Virus-Assisted Directed Evolution of Trnas (VADER) in Mammalian Cells

Site-specific incorporation of non-canonical amino acids (ncAAs) into proteins in living cells, using engineered orthogonal aminoacyl-tRNA synthetase/tRNA pairs, has emerged as a powerful method to probe and engineer protein function. Despite its boundless potential in both in academia and industry, application of this technology in mammalian cells is currently limited by the poor intrinsic performance of the nonsense suppressor tRNA, which interfaces suboptimally with the heterologous translation system of the host cell. Directed evolution, a revolutionary method for the creation of biomolecules with novel and improved activities, has the potential to overcome this limitation.
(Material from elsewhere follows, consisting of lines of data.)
(* ===== verification/Profile.v ===== *)
(** * Profiles (base/config/perspective.go, service/profile)

    A [Profile] holds the settings of an application; a [LayeredProfile] stacks
    profiles on top of the global configuration [Cfg].  Options of a layered
    profile are closures that cache their value until the revision counter
    changes; the model keeps the closure variables as [cached] fields of the
    layered profile. *)

From S2P Require Import Prelude GoStrings GoText GoNet NetUtils Reference Entity Endpoints.

(** ** Configuration perspectives *)
Inductive OptionType := optTypeAny | OptTypeString | OptTypeStringArray | OptTypeInt | OptTypeBool.
#[export] Instance OptionType_eq_dec : EqDecision OptionType.
Proof. solve_decision. Defined.

Record valueCache := mkValue { stringVal : str; stringArrayVal : list str; intVal : Z; boolVal : bool }.
(** The option's type and release level, and the value. *)
Record perspectiveOption := mkPO { OptType : OptionType; ReleaseLevel : Z; poValue : valueCache }.
Abbreviation Perspective := (gmap str perspectiveOption).

(** [level]: the release level of the configuration. *)
Definition getPerspectiveValueCache (level : Z) (p : Perspective) (name : str) (requestedType : OptionType)
    : option valueCache :=
  match p !! name with
  | None => None
  | Some o =>
      if negb (bool_decide (requestedType = OptType o)) && negb (bool_decide (requestedType = optTypeAny))
      then None
      else if level <? ReleaseLevel o then None
      else Some (poValue o)
  end.
Definition PHas (level : Z) (p : Perspective) (name : str) : bool :=
  match getPerspectiveValueCache level p name optTypeAny with Some _ => true | None => false end.
Definition PGetAsString (level : Z) (p : Perspective) (name : str) : option str :=
  stringVal <$> getPerspectiveValueCache level p name OptTypeString.
Definition PGetAsStringArray (level : Z) (p : Perspective) (name : str) : option (list str) :=
  stringArrayVal <$> getPerspectiveValueCache level p name OptTypeStringArray.
Definition PGetAsInt (level : Z) (p : Perspective) (name : str) : option Z :=
  intVal <$> getPerspectiveValueCache level p name OptTypeInt.
Definition PGetAsBool (level : Z) (p : Perspective) (name : str) : option bool :=
  boolVal <$> getPerspectiveValueCache level p name OptTypeBool.

(** ** Profiles *)
Definition DefaultActionNotSet : Z := 0.
Definition DefaultActionBlock : Z := 1.
Definition DefaultActionAsk : Z := 2.
Definition DefaultActionPermit : Z := 3.

Abbreviation EPs := (list (option Endpoint)).

Record Profile := mkProfile {
  ID : str; Source : str; Internal : bool;
  configPerspective : Perspective;
  defaultAction : Z;
  endpoints : EPs; serviceEndpoints : EPs;
  filterListsSet : bool; filterListIDs : list str;
  spnUsagePolicy : EPs; spnTransitHubPolicy : EPs; spnExitHubPolicy : EPs;
  outdated : bool; lastActive : Z;
}.
#[export] Instance eta_Profile : Eta Profile := fun p =>
  mkProfile (ID p) (Source p) (Internal p) (configPerspective p) (defaultAction p)
    (endpoints p) (serviceEndpoints p) (filterListsSet p) (filterListIDs p)
    (spnUsagePolicy p) (spnTransitHubPolicy p) (spnExitHubPolicy p) (outdated p) (lastActive p).

Definition SourceLocal : str := $"local".
Definition MakeScopedID (source id : str) : str := source ++ $"/" ++ id.
Definition MakeProfileKey (source id : str) : str := $"core:profiles/" ++ source ++ $"/" ++ id.
Definition ScopedID (p : Profile) : str := MakeScopedID (Source p) (ID p).
Definition Key (p : Profile) : str := MakeProfileKey (Source p) (ID p).
Definition MarkStillActive (now : Z) (p : Profile) : Profile := p <| lastActive := now |>.
Definition GetEndpoints (p : Profile) : EPs := endpoints p.
Definition GetServiceEndpoints (p : Profile) : EPs := serviceEndpoints p.

(** ** The global configuration *)
Inductive BoolOption :=
| DisableAutoPermit | BlockScopeLocal | BlockScopeLAN | BlockScopeInternet | BlockP2P | BlockInbound
| RemoveOutOfScopeDNS | RemoveBlockedDNS | FilterSubDomains | FilterCNAMEs | PreventBypassing
| DomainHeuristics | UseSPN | EnableHistory.
#[export] Instance BoolOption_eq_dec : EqDecision BoolOption.
Proof. solve_decision. Defined.

Definition boolKey (k : BoolOption) : str :=
  match k with
  | DisableAutoPermit => $"filter/disableAutoPermit"
  | BlockScopeLocal => $"filter/blockLocal"
  | BlockScopeLAN => $"filter/blockLAN"
  | BlockScopeInternet => $"filter/blockInternet"
  | BlockP2P => $"filter/blockP2P"
  | BlockInbound => $"filter/blockInbound"
  | RemoveOutOfScopeDNS => $"filter/removeOutOfScopeDNS"
  | RemoveBlockedDNS => $"filter/removeBlockedDNS"
  | FilterSubDomains => $"filter/includeSubdomains"
  | FilterCNAMEs => $"filter/includeCNAMEs"
  | PreventBypassing => $"filter/preventBypassing"
  | DomainHeuristics => $"filter/domainHeuristics"
  | UseSPN => $"spn/use"
  | EnableHistory => $"history/enable"
  end.
Definition CfgOptionDefaultActionKey : str := $"filter/defaultAction".
Definition CfgOptionEndpointsKey : str := $"filter/endpoints".
Definition CfgOptionServiceEndpointsKey : str := $"filter/serviceEndpoints".
Definition CfgOptionFilterListsKey : str := $"filter/lists".
Definition CfgOptionRoutingAlgorithmKey : str := $"spn/routingAlgorithm".
Definition CfgOptionKeepHistoryKey : str := $"history/keep".

(** [generation] counts the calls of [signalChanges]: each one replaces the
    validity flag that is handed out. *)
Record Cfg := mkCfg {
  generation : Z;
  releaseLevel : Z;
  globalBool : BoolOption -> bool;
  globalRoutingAlgorithm : str;
  globalKeepHistory : Z;
  cfgDefaultAction : Z;
  cfgEndpoints : EPs; cfgServiceEndpoints : EPs;
  cfgSPNUsagePolicy : EPs; cfgSPNTransitHubPolicy : EPs; cfgSPNExitHubPolicy : EPs;
  cfgFilterLists : list str;
}.

(** ** Layered profiles *)

(** The closure variables of a wrapped option. *)
Record cached (A : Type) := mkCached { revCnt : Z; value : A }.
Arguments mkCached {A}. Arguments revCnt {A}. Arguments value {A}.

(** [globalValidityFlag]: the generation of the flag it was refreshed to; [None]
    for the flag of a new layered profile, which is never valid. *)
Record LayeredProfile := mkLP {
  localProfile : option Profile;
  layers : list Profile;
  LayerIDs : list str;
  RevisionCounter : Z;
  globalValidityFlag : option Z;
  securityLevel : Z;
  boolOptions : BoolOption -> cached bool;
  SPNRoutingAlgorithm : cached str;
  KeepHistory : cached Z;
}.
#[export] Instance eta_LP : Eta LayeredProfile := fun lp =>
  mkLP (localProfile lp) (layers lp) (LayerIDs lp) (RevisionCounter lp) (globalValidityFlag lp)
    (securityLevel lp) (boolOptions lp) (SPNRoutingAlgorithm lp) (KeepHistory lp).

Definition NewLayeredProfile (p : Profile) : LayeredProfile := {|
  localProfile := Some p; layers := [p]; LayerIDs := [ScopedID p]; RevisionCounter := 1;
  globalValidityFlag := None; securityLevel := 0;
  boolOptions := fun _ => mkCached 0 false;
  SPNRoutingAlgorithm := mkCached 0 []; KeepHistory := mkCached 0 0;
|}.
Definition LocalProfileWithoutLocking (lp : option LayeredProfile) : option Profile := lp ≫= localProfile.
Definition SecurityLevel (lp : LayeredProfile) : Z := u8 (securityLevel lp).
Definition LPMarkStillActive (now : Z) (lp : LayeredProfile) : LayeredProfile :=
  lp <| layers ::= fmap (MarkStillActive now) |> <| localProfile ::= fmap (MarkStillActive now) |>.

Section layered.
Context (g : Cfg).

(** The refresh shared by the three kinds of wrapped options: the first layer
    that has a value, else the global value. *)
Definition refresh {A} (get : Profile -> option A) (global : A) (lp : LayeredProfile) (c : cached A)
    : A * cached A :=
  if revCnt c =? RevisionCounter lp then (value c, c)
  else let v := default global (first_some get (layers lp)) in (v, mkCached (RevisionCounter lp) v).

Definition getBool (k : BoolOption) (p : Profile) : option bool :=
  PGetAsBool (releaseLevel g) (configPerspective p) (boolKey k).
Definition wrapBoolOption (k : BoolOption) (lp : LayeredProfile) : bool * LayeredProfile :=
  let '(v, c) := refresh (getBool k) (globalBool g k) lp (boolOptions lp k) in
  (v, lp <| boolOptions ::= fun f k' => if decide (k' = k) then c else f k' |>).
Definition wrapStringOption (lp : LayeredProfile) : str * LayeredProfile :=
  let '(v, c) := refresh (fun p => PGetAsString (releaseLevel g) (configPerspective p) CfgOptionRoutingAlgorithmKey)
                   (globalRoutingAlgorithm g) lp (SPNRoutingAlgorithm lp) in
  (v, lp <| SPNRoutingAlgorithm := c |>).
Definition wrapIntOption (lp : LayeredProfile) : Z * LayeredProfile :=
  let '(v, c) := refresh (fun p => PGetAsInt (releaseLevel g) (configPerspective p) CfgOptionKeepHistoryKey)
                   (globalKeepHistory g) lp (KeepHistory lp) in
  (v, lp <| KeepHistory := c |>).

Definition GetProfileSource (configKey : str) (lp : LayeredProfile) : str :=
  default [] (first_some (fun p => if PHas (releaseLevel g) (configPerspective p) configKey
                                   then Some (Key p) else None) (layers lp)).

(** ** Updates *)
Definition IsValid (flag : option Z) : bool := bool_decide (flag = Some (generation g)).
Definition NeedsUpdate (lp : LayeredProfile) : bool :=
  negb (IsValid (globalValidityFlag lp)) || existsb outdated (layers lp).
Definition increaseRevisionCounter (lp : LayeredProfile) : LayeredProfile :=
  lp <| RevisionCounter ::= fun n => u64 (n + 1) |>.

(** The loop over the layers, from index [i] on: the new layers, whether one
    changed, and the local profile.  [fetch] is [GetLocalProfile] with the
    matching data of the process.  The local profile, when there is one, is the
    same object as the first layer. *)
Fixpoint updateLayers (fetch : str -> result Profile) (i : nat) (ls : list Profile)
    (changed : bool) (local : option Profile) : list Profile * bool * option Profile :=
  match ls with
  | [] => ([], changed, local)
  | p :: ls =>
      if outdated p then
        if negb (bool_decide (Source p = SourceLocal)) then
          let p := p <| outdated := false |> in
          let '(ls, changed, local) := updateLayers fetch (S i) ls changed
              (if (i =? 0)%nat then (fun _ => p) <$> local else local) in
          (p :: ls, changed, local)
        else
          let new := match fetch (ID p) with inl p' => Some p' | inr _ => None end in
          let '(ls, changed, local) :=
            updateLayers fetch (S i) ls true (if (i =? 0)%nat then new else local) in
          (default p new :: ls, changed, local)
      else
        let '(ls, changed, local) := updateLayers fetch (S i) ls changed local in
        (p :: ls, changed, local)
  end.
Definition Update (fetch : str -> result Profile) (lp : LayeredProfile) : Z * LayeredProfile :=
  let '(ls, changed, local) := updateLayers fetch 0 (layers lp) false (localProfile lp) in
  let lp := lp <| layers := ls |> <| localProfile := local |> in
  let changed := changed || negb (IsValid (globalValidityFlag lp)) in
  let lp := if changed
            then increaseRevisionCounter (lp <| globalValidityFlag := Some (generation g) |>)
            else lp in
  (RevisionCounter lp, lp).

(** ** Policies *)
Definition DefaultAction (lp : LayeredProfile) : Z :=
  default (cfgDefaultAction g)
    (first_some (fun p => if 0 <? defaultAction p then Some (defaultAction p) else None) (layers lp)).

Context `{IntelEnv}.

(** The layers' rule lists [sel] in order, then the global list. *)
Fixpoint matchLayers (sel : Profile -> EPs) (ls : list Profile) (global : EPs) (e : Entity)
    : outcome str (verdict * Entity) :=
  match ls with
  | [] => Match global e
  | p :: ls =>
      if EndpointsIsSet (sel p) then
        '(v, e) ← Match (sel p) e;
        if IsDecision v.1 then Ret (v, e) else matchLayers sel ls global e
      else matchLayers sel ls global e
  end.
Definition MatchEndpoint (lp : LayeredProfile) (e : Entity) : outcome str (verdict * Entity) :=
  matchLayers endpoints (layers lp) (cfgEndpoints g) e.
Definition MatchServiceEndpoint (lp : LayeredProfile) (e : Entity) : outcome str (verdict * Entity) :=
  let e := EnableReverseResolving e in
  matchLayers serviceEndpoints (layers lp) (cfgServiceEndpoints g) e.
Definition MatchSPNUsagePolicy (lp : LayeredProfile) (e : Entity) : outcome str (verdict * Entity) :=
  matchLayers spnUsagePolicy (layers lp) (cfgSPNUsagePolicy g) e.

Definition StackedTransitHubPolicies (lp : LayeredProfile) : list EPs :=
  filter (fun l => EndpointsIsSet l = true) (spnTransitHubPolicy <$> layers lp) ++ [cfgSPNTransitHubPolicy g].
Definition StackedExitHubPolicies (lp : LayeredProfile) : list EPs :=
  filter (fun l => EndpointsIsSet l = true) (spnExitHubPolicy <$> layers lp) ++ [cfgSPNExitHubPolicy g].

(** Denied with the reason, or no match. *)
Definition matchListIDs (lists : list str) (e : Entity) : (EPResult * list ListMatch) * Entity :=
  let '(b, e) := MatchLists lists e in
  if b then ((Denied, ListBlockReason e), e) else ((NoMatch, []), e).
Definition MatchFilterLists (lp : LayeredProfile) (e : Entity)
    : (EPResult * list ListMatch) * Entity * LayeredProfile :=
  let '(sub, lp) := wrapBoolOption FilterSubDomains lp in
  let e := ResolveSubDomainLists sub e in
  let '(cn, lp) := wrapBoolOption FilterCNAMEs lp in
  let e := EnableCNAMECheck cn e in
  match first_some (fun p => if filterListsSet p then Some (filterListIDs p) else None) (layers lp) with
  | Some lists => (matchListIDs lists e, lp)
  | None => match cfgFilterLists g with
            | [] => ((NoMatch, []), e, lp)
            | lists => (matchListIDs lists e, lp)
            end
  end.
End layered.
Indeed, improved suppressor tRNAs have been developed for enhanced ncAA incorporation in E. coli through directed evolution. However, the ability to perform similar directed evolution experiments in the context of mammalian cells remains poorly developed due to numerous technical challenges. By coupling the activity of the suppressor tRNA to the replication of a human virus, we have developed a platform for ‘virus-assisted’ directed evolution of tRNAs (VADER) that yielded tRNA variants with remarkably improved suppression efficiency in mammalian cells. This platform is currently being further extended to enable the directed evolution of a broad class of genetic parts in mammalian cells to advance the scope of synthetic biology in these cells.